Wednesday, 11 August 2010

Blurragain

Poked away a bit more at the selection mask and compositing code, and for fun I added the 10 lines of code required to add the various selection mathematics in based on the modifier keys (i.e. union, intersection, exclusive or, subtraction and replace).

I still have some issues with the compositing not working quite right for the tool layer when it is active with a mask in replace-mode, but i think that's the only bit left now. I fixed the feathering too - it renders the selection mask to a correctly sized image, blurs it and then pastes it back to the actual selection mask. For the blurring I extracted the multi-threaded blur code from the blur tool into a re-usable object and made it support single channel data and they both now use it.
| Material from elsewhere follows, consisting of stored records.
(** The promise settles inside the [close] handler; [close_event] is [None]
    when that event never fires. *)
Definition stopScreenRecording : M (option jsstring) :=
  emit (ECall StopScreenRecording) ;;
  held <- get_ffmpegProcess ;;
  match held with
  | None =>
      console Log (lit "No active recording to stop") ;;
      ret None
  | Some p =>
      emit (EStdinWrite p (lit "q")) ;;
      emit (EStdinEnd p) ;;
      h <- get_trace ;;
      match close_event h p with
      | None => pending
      | Some code =>
          emit (EClose p code) ;;
          settled <-
            (if exit_ok code then
               rp <- get_recordingPath ;;
               try_catch
                 (_ <- call_val (EStat rp) (fun h => fs_stat h rp) ;;
                  rp <- get_recordingPath ;;
                  ret (inr rp))
                 (fun error =>
                    console Err (lit "Recording file not found") ;;
                    ret (inl error))
             else
               let msg := lit "FFmpeg exited with code " ++
                          match code with Some c => Z_to_js c | None => lit "null" end in
               console Err msg ;;
               ret (inl (Error msg))) ;;
          set_ffmpegProcess None ;;
          match settled with
          | inr v => ret v
          | inl e => throw e
          end
      end
  end.

Definition getRecordingPath : M (option jsstring) := get_recordingPath.
Lemma perform_distinct op st :
  distinct_neighbours (navigationStack st) = true ->
  distinct_neighbours (navigationStack (run (perform op) st)) = true.
Proof.
  intros H. destruct op as [f actuals | | o]; cbn [perform]; unfold run.
  - destruct (same_page (tail_entry (navigationStack st)) f actuals) eqn:E.
    + rewrite navigateTo_guarded by exact E. exact H.
    + rewrite navigateTo_fresh by exact E. cbn [snd]. rewrite call_keeps_stack.
      cbn [navigationStack set_navigationStack].
      rewrite distinct_neighbours_push. cbn [func args]. rewrite H, E. reflexivity.
  - destruct (tail_entry (removelast (navigationStack st))) as [e |] eqn:E.
    + rewrite (goBack_tail st e E). cbn [snd]. rewrite call_keeps_stack.
      apply distinct_neighbours_pop, H.
    + rewrite (goBack_fallback st E).
      rewrite navigateTo_fresh
        by (cbn [navigationStack set_navigationStack]; rewrite E; reflexivity).
      cbn [snd]. rewrite call_keeps_stack. cbn [navigationStack set_navigationStack].
      rewrite (tail_entry_none _ E). reflexivity.
  - exact H.
Qed.

(** X4. After startup, whatever sequence of [navigateTo] and [goBack]
    calls follows, no entry of the navigation stack equals (for the guard:
    same page function, same serialised arguments) the entry just below
    it. *)
Theorem stack_has_no_repeated_neighbours init responses ops :
  distinct_neighbours
    (navigationStack
       (performAll ops (run (DOMContentLoaded true) (initialApp init responses))))
  = true.
Proof.
  assert (H : forall ops st,
             distinct_neighbours (navigationStack st) = true ->
             distinct_neighbours (navigationStack (performAll ops st)) = true).
  { clear ops. intros ops. induction ops as [| op ops IH]; intros st Hst; simpl.
    - exact Hst.
    - apply IH, perform_distinct, Hst. }
  apply H. rewrite startup_stack. reflexivity.
Qed.

(** ** One request per call *)

(** The three ways a call of [apiFetch] can end. *)
Lemma apiFetch_cases endpoint options st :
  (inbox st = [] /\ apiFetch endpoint options st = (Pending, requested endpoint options st))
  \/ (exists v, apiFetch endpoint options st = (Returned v, settled endpoint options st))
  \/ (exists e, apiFetch endpoint options st
                = (Thrown e, errorShown (message e) (settled endpoint options st))).
Proof.
  destruct (inbox st) as [| [msg | r] rest] eqn:H.
  - left. split; [reflexivity | apply apiFetch_pending, H].
  - right. right. exists {| kind := TypeError; message := msg |}.
    apply (apiFetch_network _ _ _ _ _ H).
  - right. destruct (ok r) eqn:Hok.
    + destruct (N.eq_dec (status r) 204) as [Hs | Hs].
      * left. exists JNull. eapply apiFetch_no_content; eassumption.
      * destruct (payload r) as [v | m] eqn:Hp.
        -- left. exists v. eapply apiFetch_parsed; eassumption.
        -- right. exists {| kind := SyntaxError; message := m |}.
           apply (apiFetch_unparseable _ _ _ _ _ _ H Hok Hs Hp).
    + right. apply (apiFetch_failed endpoint options st r rest H Hok).
Qed.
Enough of the tomatoes, time for the cat

I'm surprised I can even remember cursive let alone write it with a mouse on my first attempt.
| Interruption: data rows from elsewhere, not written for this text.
(** ** What the methods ask of the collaborators *)

Lemma quiet_ret {A} (a : A) : quiet (mret a : @M W A).
Proof. by intros st. Qed.

Lemma quiet_bind {A B} (m : @M W A) (k : A → @M W B) :
  quiet m → (∀ a, quiet (k a)) → quiet (m ≫= k).
Proof.
  intros Hm Hk st. unfold mbind, M_bind. specialize (Hm st).
  destruct (m st) as [[a|e] st1]; simpl in *; [|done].
  destruct (Hk a st1) as [-> ->]. done.
Qed.

Lemma quiet_raise {A} e : quiet (raise e : @M W A).
Proof. by intros st. Qed.

Lemma quiet_lift {A} (r : result A) : quiet (lift r : @M W A).
Proof. by intros st. Qed.

Lemma quiet_attr f : quiet (attr f : @M W value).
Proof. by intros st. Qed.

Lemma quiet_new_dict d : quiet (new_dict d : @M W value).
Proof. by intros st. Qed.

Lemma quiet_getitem v k : quiet (getitem v k : @M W value).
Proof.
  intros st. unfold getitem. destruct v; try done.
  destruct (heap st !! l) as [d|]; [|done]. by destruct (d !! k).
Qed.

Lemma quiet_setitem v k x : quiet (setitem v k x : @M W unit).
Proof.
  intros st. unfold setitem. destruct v; try done.
  by destruct (heap st !! l).
Qed.

Lemma quiet_unpack_data data : quiet (unpack_data data : @M W _).
Proof.
  intros st. destruct (unpack_data data st) as [r st1] eqn:Hu.
  by destruct (unpack_data_frame _ _ _ _ Hu) as (_ & ? & ?).
Qed.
I started poking at cleaning up the application state - right now it's all going through the toolbox object which is a singleton. Not happy with what i've come up with so far, and actually I'm starting to wonder if I want that type of single toolbox anyway. But I guess I will stick with a single something-or-other-object to route the state around to the required parts, i.e. current window, current layer, current tool, etc.
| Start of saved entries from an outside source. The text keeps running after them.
Lemma loop_window rounds : forall i c,
  0 <= i ->
  find_bound_loop buff projected_bound buff_size is_first_block rounds i c
  = find_bound_loop buff' projected_bound buff_size is_first_block rounds i c.
Proof.
  induction rounds as [|rounds IH]; intros i c Hi; cbn [find_bound_loop];
    [reflexivity|].
  rewrite (body_window i c Hi).
  destruct (i <? _); [|reflexivity].
  destruct (find_bound_body buff' _ _ _ i c); [reflexivity|].
  apply IH. lia.
Qed.

End WindowOnly.

(** X6. The locator reads the bytes at the offsets from 0 to
    [buff_size - 1] only: on two buffers that agree there it returns the
    same bound. *)
Theorem find_bound_reads_window_only :
  forall buff buff' projected_bound buff_size is_first_block,
    0 <= projected_bound < buff_size ->
    (forall k, 0 <= k < buff_size -> char_at buff k = char_at buff' k) ->
    split_FindBound buff projected_bound buff_size is_first_block
    = split_FindBound buff' projected_bound buff_size is_first_block.
Proof.
  intros buff buff' pb n fb H W. unfold split_FindBound.
  apply loop_window; [assumption | assumption | lia].
Qed.

Lemma find_bound_reads_window_only_witness :
  split_FindBound two_elements 2 6 true = split_FindBound one_element 2 6 true.
Proof.
  apply (find_bound_reads_window_only two_elements one_element 2 6 true).
  - lia.
  - intros k Hk.
    assert (C : k = 0 \/ k = 1 \/ k = 2 \/ k = 3 \/ k = 4 \/ k = 5) by lia.
    destruct C as [ -> | [ -> | [ -> | [ -> | [ -> | -> ] ] ] ] ]; reflexivity.
Defined.

(** ** The decision layer *)

Lemma char_at_skipn buff off k :
  0 <= off -> 0 <= k ->
  char_at (skipn (Z.to_nat off) buff) k = char_at buff (off + k).
Proof.
  intros Ho Hk. unfold char_at. rewrite nth_skipn. f_equal. lia.
Qed.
Hmm, with that sorted maybe I can start thinking about different backends.

Optimistic?

I may have been a bit overoptimistic with the desire to stick to RGBA float images. I did the maths and it gets a bit out of hand very fast - a full sized image from my camera is over 40MB in uncompressed RGBA/8 format, in float that's pushing 200MB. Add another for the tool layer and another for the compositing buffer and a single-channel image for the selection mask and suddenly you're well on your way to gig country. There's no real reason for the compositing buffer to be so big; it could be as little as a single line (or a tile, I should make it multi-threaded), but breaking up the tool layer would be 'tricky'. Even just clearing that much data is a bit of a task (but surprisingly perhaps it still runs reasonably interactive speed) although again it could limit the area cleared fairly easily.

So I guess I will have to keep other data types in mind after-all but I will probably not bother implementing them for the time being. OpenCL images can be stored in various formats but be read from memory directly as floats, so there I could probably do it relatively transparently, at least for 4-channel images. If I ever get there.